Изменить размер шрифта - +

— Тогда я вернусь один.

И Морис пошел спать в комнату для гостей. На следующий день Сесиль поднялась рано, совершенно без сил после плохо проведенной ночи. Она отправилась вместе с собакой в дальнюю прогулку. Что делать? Никогда бы она не оставила Шарика. Но когда Морис зацикливался, то становился настолько мелочным, что шел до конца, чтобы отстоять свое абсурдное решение. Если бы по крайней мере она была уверена, абсолютно уверена, что больше не любит его! Конечно, она ненавидела все больше и больше его манеры, отсутствие такта, его тщеславие. Но в глубине самой себя… Что это означает «глубина самой себя»?! Не там ли окопалось малодушие?

Собака шарила по кустам, мельком убеждалась, что Сесиль двигалась сзади, Сесиль шла медленно. Через несколько часов она сделает выбор, и она еще не знала, что эта будущая Сесиль, эта незнакомая Сесиль решит. Она повстречалась с почтальоном, который поприветствовал ее, потом вернулся назад.

— У меня кое-что есть для господина Меденака, — сказал он.

— Давайте.

Это оказалась телеграмма.
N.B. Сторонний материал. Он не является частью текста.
(** * Quix Streams: state store manager, file source and tutorial generator

    A shallow embedding of three Python modules of the repository,

    - [docs/tutorials/anomaly-detection/tutorial_app.py]
      (class [TemperatureGenerator]),
    - [quixstreams/sources/community/file/file.py]
      (class [FileSource] and [_file_finder]),
    - [quixstreams/state/manager.py] (class [StateStoreManager]),

    followed by the properties of the specification that concern them.

    Python objects become records, methods become functions that thread the
    object (and the part of the outside world they touch) explicitly, and a
    raised exception becomes the [Raise] outcome of a result type.
    Dictionaries whose iteration order can be observed are insertion-ordered
    association lists ([PyDict]); dictionaries that are only read by key are
    [gmap]s. *)

From Stdlib Require Import ZArith QArith Lqa String Ascii List OrderedTypeEx.
From stdpp Require Import base tactics option list sorting gmap strings pretty.

Local Open Scope string_scope.
Local Open Scope Z_scope.
Local Open Scope list_scope.

(** ** Python runtime: exceptions and results *)

Inductive Exception : Type :=
  | KeyError
  | IndexError
  | ValueError
  | NotADirectoryError
  | PartitionStoreIsUsed
  | StoreNotRegisteredError
  | WindowedStoreAlreadyRegisteredError
  | OverflowError.

Inductive Result (A : Type) : Type :=
  | Ok (a : A)
  | Raise (e : Exception).
Arguments Ok {A} a.
Arguments Raise {A} e.

Definition is_ok {A} (r : Result A) : bool :=
  match r with Ok _ => true | Raise _ => false end.

(** ** Floats made by dividing integers

    On integers, Python's [n / 1000] rounds the exact quotient once, to the
    double nearest to it, and raises [OverflowError] when the quotient lies
    at or beyond the middle between the largest double and 2^1024.  Such a
    float is kept here as the quotient it is the rounding of.  Rounding to
    the nearest double is monotone and leaves zero alone, and no quotient
    of 1/1000 or more in size rounds to zero, so the float is [> 0] exactly
    when the quotient is.  Floats are never added here, nor compared with
    one another. *)
Module float.
Record t : Type := nearest { quotient : Q }.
Крупным почерком поперек бланка было начертано: «Убыл, не оставив адреса». Адрес так и заплясал перед глазами Сесиль: «Ницца, бульвар Виктора Гюго, 24-бис, Франсису де Форланжу».

Она не понимала. Она пока не хотела понимать. А между тем внутри себя она слышала, как какой-то голос шептал: «Это же ясно! Франсис никогда не получал этой телеграммы… Когда он благодарил Мориса, он лгал… Он лгал… Он приехал без предупреждения… Он уже знал…»

Сесиль прислонилась к стволу бука. Голова у нее шла кругом. Она забыла, что только что предчувствовала. Что же Франсис уже знал?.. О чем он заранее условился с

Морисом?.. Нет! Только не Франсис!.. Он был не способен на низость. Морис — тот да. Но не Франсис!

Она вернулась в парк. Со всей очевидностью она заболевала. У крыльца спорили Морис и Франсис.

— Нет, не настаивайте, — сказал Морис, направившись в сторону флигеля.

— Сесиль! — воскликнул Франсис. — Вы на самом деле хотите уехать?.. Вам здесь не нравится?

Он улыбался, подразумевалась тысяча нежных слов, а Сесиль медленно комкала на дне своего кармана телеграмму, напрягая всю свою волю, чтобы сдержать слезы. Так это правда? Потихоньку она стала любить его… потому что он казался внимательным, откровенным, потому что так сильно отличался от Мориса, а вот теперь…

— Ну посмотрите на меня, Сесиль.

Она опустила голову и побежала к своему мужу. Пес прыгал перед ней, думая, что она хочет поиграть.

— Сесиль!

Она предчувствовала нечто жуткое. Голос Франсиса наводил на нее ужас. Она остановилась, запыхавшись. Морис мыл свою машину возле конюшен. Он выпрямился, в руке у него была губка, с которой струилась вода.

— Мне жаль, — сказал он. — Вчера вечером я был немного резок… Если ты так уж держишься за эту собаку…

Сесиль протянула ему телеграмму.

— Что это такое?

— Прочти.

Он уже читал. Он бросил губку в ведро, вытер руки своим платком.

— Тем хуже, — сказал он наконец. — Я об этом не подумал.

— Не объяснишь ли мне?

— Прежде всего прошу тебя не говорить со мной в таком тоне. В принципе, видишь ли, это не по злобе… Если я и скрыл от тебя правду, так по просьбе Жюльена. Я же хотел поставить тебя в известность. Это он не хотел ничего знать.

Волкодав, сидя возле автомобиля, посматривал на Мориса. Тот повлек Сесиль в сторону каретного сарая, как если бы опасался быть услышанным животным.

— Встань на место Жюльена, — продолжил он.